By Dana Siefkes Lewis

Jan. 28, 2023

In South Dakota, corn production generates more than $4 billion in total value for the state and remains a key driver of our ag economy. Historically, we have celebrated how this level of productivity among our corn growers makes them leaders in both feeding and fueling the world. The ethanol industry today purchases approximately 60% of all the corn grown in the state, which makes the dozens of ethanol plants across South Dakota critical to maintaining strong commodity prices and land values in the years to come.

However, the simple truth is that agricultural markets rarely remain stable and likely face even greater fluctuations than most other industries. That’s certainly been true for ethanol producers in recent years who confronted small refinery waivers that artificially removed billions of gallons of demand from the marketplace and a global health pandemic that dramatically reduced the number of people traveling. Based on those experiences, we can no longer afford to stand still and hope for the best. Instead, it is important to find new ways to make investments today that adequately prepare us for the future and take advantage of emerging economic opportunities.

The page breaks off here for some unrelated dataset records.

(** [fbops], [device] and [par] are constant pointers set once in probe;
    [pseudo_palette] points at the palette array of the enclosing
    [vdmafb_dev] and is represented there. *)
Record fb_info := {
  var : fb_var_screeninfo;
  fix_ : fb_fix_screeninfo;
  screen_base : Z
}.

Definition zero_bitfield : fb_bitfield := {| offset := 0; length := 0 |}.

Definition zero_var : fb_var_screeninfo :=
  {| xres := 0; yres := 0; xres_virtual := 0; yres_virtual := 0;
     bits_per_pixel := 0;
     red := zero_bitfield; green := zero_bitfield;
     blue := zero_bitfield; transp := zero_bitfield;
     activate := 0; accel_flags := 0; pixclock := 0; vmode := 0 |}.

Definition zero_fix : fb_fix_screeninfo :=
  {| id := EmptyString; smem_start := 0; smem_len := 0; type := 0;
     visual := 0; line_length := 0 |}.

Definition zero_info : fb_info :=
  {| var := zero_var; fix_ := zero_fix; screen_base := 0 |}.

End fb.

(** ** Structures of linux/dmaengine.h and linux/dma/xilinx_dma.h *)

Module dmaengine.

Inductive dma_transfer_direction :=
| DMA_MEM_TO_MEM
| DMA_MEM_TO_DEV
| DMA_DEV_TO_MEM
| DMA_DEV_TO_DEV
| DMA_TRANS_NONE.

Record data_chunk := {
  size : Z;
  icg : Z
}.

(** [sgl] is the flexible array at the end of the template; the driver
    allocates room for exactly one chunk, sgl[0], which is what the
    field holds. *)
Record dma_interleaved_template := {
  src_start : Z;
  dst_start : Z;
  dir : dma_transfer_direction;
  src_inc : bool;
  dst_inc : bool;
  src_sgl : bool;
  dst_sgl : bool;
  numf : Z;
  frame_size : Z;
  sgl : data_chunk
}.

(** The only field of [struct xilinx_vdma_config] the driver sets; the
    others stay at the zero written by memset. *)
Record xilinx_vdma_config := {
  park : Z
}.

Definition zero_chunk : data_chunk := {| size := 0; icg := 0 |}.

(** What devm_kzalloc returns for
    sizeof(struct dma_interleaved_template) + sizeof(struct data_chunk). *)
Definition zero_template : dma_interleaved_template :=
  {| src_start := 0; dst_start := 0; dir := DMA_MEM_TO_MEM;
     src_inc := false; dst_inc := false; src_sgl := false; dst_sgl := false;
     numf := 0; frame_size := 0; sgl := zero_chunk |}.

(** A value of type [struct dma_chan *] as dma_request_slave_channel can
    return it: NULL, an encoded error ERR_PTR(e) with e a negative
    errno, or a channel. *)
Inductive dma_chan_ptr :=
| chan_null
| chan_err (e : Z)
| chan_ok (c : Z).

(** linux/err.h on such a pointer. *)
Definition IS_ERR_OR_NULL (c : dma_chan_ptr) : bool :=
  match c with
  | chan_ok _ => false
  | _ => true
  end.

(** PTR_ERR is the pointer value read as a [long]: 0 for NULL, the
    errno for an encoded error, the address for a real channel. *)
Definition PTR_ERR (c : dma_chan_ptr) : Z :=
  match c with
  | chan_null => 0
  | chan_err e => e
  | chan_ok a => a
  end.

End dmaengine.

(** ** The driver's device structure *)

(** [dma_template] holds the pointee of the C pointer of that name;
    [pseudo_palette] is the array that [info.pseudo_palette] points at. *)
Record vdmafb_dev := {
  info : fb.fb_info;
  fb_phys : Z;
  fb_virt : Z;
  dma : dmaengine.dma_chan_ptr;
  dma_template : dmaengine.dma_interleaved_template;
  pseudo_palette : list Z
}.

(** The structure as devm_kzalloc hands it out. *)
Definition zero_dev : vdmafb_dev :=
  {| info := fb.zero_info; fb_phys := 0; fb_virt := 0;
     dma := dmaengine.chan_null;
     dma_template := dmaengine.zero_template;
     pseudo_palette := replicate 16 0 |}.

Definition set_info (d : vdmafb_dev) (i : fb.fb_info) : vdmafb_dev :=
  {| info := i; fb_phys := fb_phys d; fb_virt := fb_virt d; dma := dma d;
     dma_template := dma_template d; pseudo_palette := pseudo_palette d |}.

Definition set_var (d : vdmafb_dev) (v : fb.fb_var_screeninfo) : vdmafb_dev :=
  set_info d {| fb.var := v; fb.fix_ := fb.fix_ (info d);
                fb.screen_base := fb.screen_base (info d) |}.

Definition set_fix (d : vdmafb_dev) (f : fb.fb_fix_screeninfo) : vdmafb_dev :=
  set_info d {| fb.var := fb.var (info d); fb.fix_ := f;
                fb.screen_base := fb.screen_base (info d) |}.

Definition set_screen_base (d : vdmafb_dev) (a : Z) : vdmafb_dev :=
  set_info d {| fb.var := fb.var (info d); fb.fix_ := fb.fix_ (info d);
                fb.screen_base := a |}.

Definition set_smem_start (d : vdmafb_dev) (a : Z) : vdmafb_dev :=
  let f := fb.fix_ (info d) in
  set_fix d {| fb.id := fb.id f; fb.smem_start := a;
               fb.smem_len := fb.smem_len f; fb.type := fb.type f;
               fb.visual := fb.visual f; fb.line_length := fb.line_length f |}.

Definition set_fb (d : vdmafb_dev) (virt phys : Z) : vdmafb_dev :=
  {| info := info d; fb_phys := phys; fb_virt := virt; dma := dma d;
     dma_template := dma_template d; pseudo_palette := pseudo_palette d |}.

Definition set_dma (d : vdmafb_dev) (c : dmaengine.dma_chan_ptr) : vdmafb_dev :=
  {| info := info d; fb_phys := fb_phys d; fb_virt := fb_virt d; dma := c;
     dma_template := dma_template d; pseudo_palette := pseudo_palette d |}.

Definition set_dma_template (d : vdmafb_dev)
    (t : dmaengine.dma_interleaved_template) : vdmafb_dev :=
  {| info := info d; fb_phys := fb_phys d; fb_virt := fb_virt d; dma := dma d;
     dma_template := t; pseudo_palette := pseudo_palette d |}.

Definition set_pseudo_palette (d : vdmafb_dev) (pal : list Z) : vdmafb_dev :=
  {| info := info d; fb_phys := fb_phys d; fb_virt := fb_virt d; dma := dma d;
     dma_template := dma_template d; pseudo_palette := pal |}.

(** ** vdmafb_init_var and vdmafb_init_fix *)

(** Every modelled field of [var] is assigned; [xres_virtual] and
    [yres_virtual] read the [xres] and [yres] assigned just before. *)
Definition vdmafb_init_var (fbdev : vdmafb_dev) : vdmafb_dev :=
  let xres := 800 in
  let yres := 480 in
  set_var fbdev
    {| fb.xres := xres;
       fb.yres := yres;
       fb.accel_flags := FB_ACCEL_NONE;
       fb.activate := FB_ACTIVATE_NOW;
       fb.xres_virtual := xres;
       fb.yres_virtual := yres;
       fb.bits_per_pixel := 32;
       fb.pixclock := KHZ2PICOS 33260;
       fb.vmode := FB_VMODE_NONINTERLACED;
       fb.transp := {| fb.offset := 24; fb.length := 8 |};
       fb.red := {| fb.offset := 16; fb.length := 8 |};
       fb.green := {| fb.offset := 8; fb.length := 8 |};
       fb.blue := {| fb.offset := 0; fb.length := 8 |} |}.

Definition vdmafb_init_fix (fbdev : vdmafb_dev) : vdmafb_dev :=
  let var := fb.var (info fbdev) in
  let fix_ := fb.fix_ (info fbdev) in
  let line_length := mul32 (fb.xres var) (fb.bits_per_pixel var / 8) in
  set_fix fbdev
    {| fb.id := "vdma-fb"%string;
       fb.line_length := line_length;
       fb.smem_len := mul32 line_length (fb.yres var);
       fb.type := FB_TYPE_PACKED_PIXELS;
       fb.visual := FB_VISUAL_TRUECOLOR;
       fb.smem_start := fb.smem_start fix_ |}.

(** ** vdmafb_setcolreg *)

(** [info] is [&fbdev->info] and [pal] is [fbdev->pseudo_palette] (probe
    sets [info.pseudo_palette] to that array), so the function is a
    transformer of the device structure.  The three colour shifts are
    evaluated before the range check, as in the source. *)
Definition vdmafb_setcolreg (regno red green blue transp : Z)
    (fbdev : vdmafb_dev) : Z * vdmafb_dev :=
  let var := fb.var (info fbdev) in
  let pal := pseudo_palette fbdev in
  let cr := shr32 red (sub32 16 (fb.length (fb.red var))) in
  let cg := shr32 green (sub32 16 (fb.length (fb.green var))) in
  let cb := shr32 blue (sub32 16 (fb.length (fb.blue var))) in
  if 16 <=? u32 regno then (- EINVAL, fbdev)
  else
    let value := or32 (or32 (shl32 cr (fb.offset (fb.red var)))
                            (shl32 cg (fb.offset (fb.green var))))
                      (shl32 cb (fb.offset (fb.blue var))) in
    let value :=
      if 0 <? fb.length (fb.transp var) then
        let mask := u32 (s32 (Z.shiftl 1 (fb.length (fb.transp var))) - 1) in
        let mask := shl32 mask (fb.offset (fb.transp var)) in
        or32 value mask
      else value in
    (0, set_pseudo_palette fbdev (<[Z.to_nat (u32 regno) := value]> pal)).

(** The transparency mask of a layout, ((1 << length) - 1) << offset. *)
Definition transp_mask (var : fb.fb_var_screeninfo) : Z :=
  shl32 (u32 (s32 (Z.shiftl 1 (fb.length (fb.transp var))) - 1))
        (fb.offset (fb.transp var)).

(** The layouts on which every shift of vdmafb_setcolreg has a count
    below 32, so that C defines its result. *)
Definition shift_counts_defined (var : fb.fb_var_screeninfo) : bool :=
  (fb.length (fb.red var) <=? 16) && (fb.length (fb.green var) <=? 16) &&
  (fb.length (fb.blue var) <=? 16) &&
  (fb.offset (fb.red var) <? 32) && (fb.offset (fb.green var) <? 32) &&
  (fb.offset (fb.blue var) <? 32) &&
  (fb.length (fb.transp var) <? 32) && (fb.offset (fb.transp var) <? 32).

(** ** The world outside the driver *)

(** Calls that leave the driver, in the order they are made. *)
Inductive event :=
| E_devm_kzalloc (ok : bool)
| E_dma_alloc_coherent (size virt phys : Z)
| E_memset_io (addr c n : Z)
| E_dma_request_slave_channel (name : string) (r : dmaengine.dma_chan_ptr)
| E_dmaengine_terminate_all (c : dmaengine.dma_chan_ptr)
| E_xilinx_vdma_channel_set_config (c : dmaengine.dma_chan_ptr)
    (cfg : dmaengine.xilinx_vdma_config)
| E_dmaengine_prep_interleaved_dma (c : dmaengine.dma_chan_ptr)
    (t : dmaengine.dma_interleaved_template) (flags : Z) (ok : bool)
| E_dmaengine_submit (desc : dmaengine.dma_interleaved_template)
| E_dma_async_issue_pending (c : dmaengine.dma_chan_ptr)
| E_fb_alloc_cmap (len transp r : Z)
| E_register_framebuffer (i : fb.fb_info) (r : Z)
| E_unregister_framebuffer (i : fb.fb_info)
| E_dma_release_channel (c : dmaengine.dma_chan_ptr)
| E_dma_free_coherent (size virt phys : Z)
| E_fb_dealloc_cmap.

That’s why virtually every ethanol plant in South Dakota has joined a carbon capture, transportation and storage project. I believe I have a unique perspective on this trend. For nearly two decades, I was the Chief Administrative Officer for Redfield Energy, plus had the privilege of serving as President of the South Dakota Ethanol Producers Association and an executive committee member of the Renewable Fuels Association, a national industry association.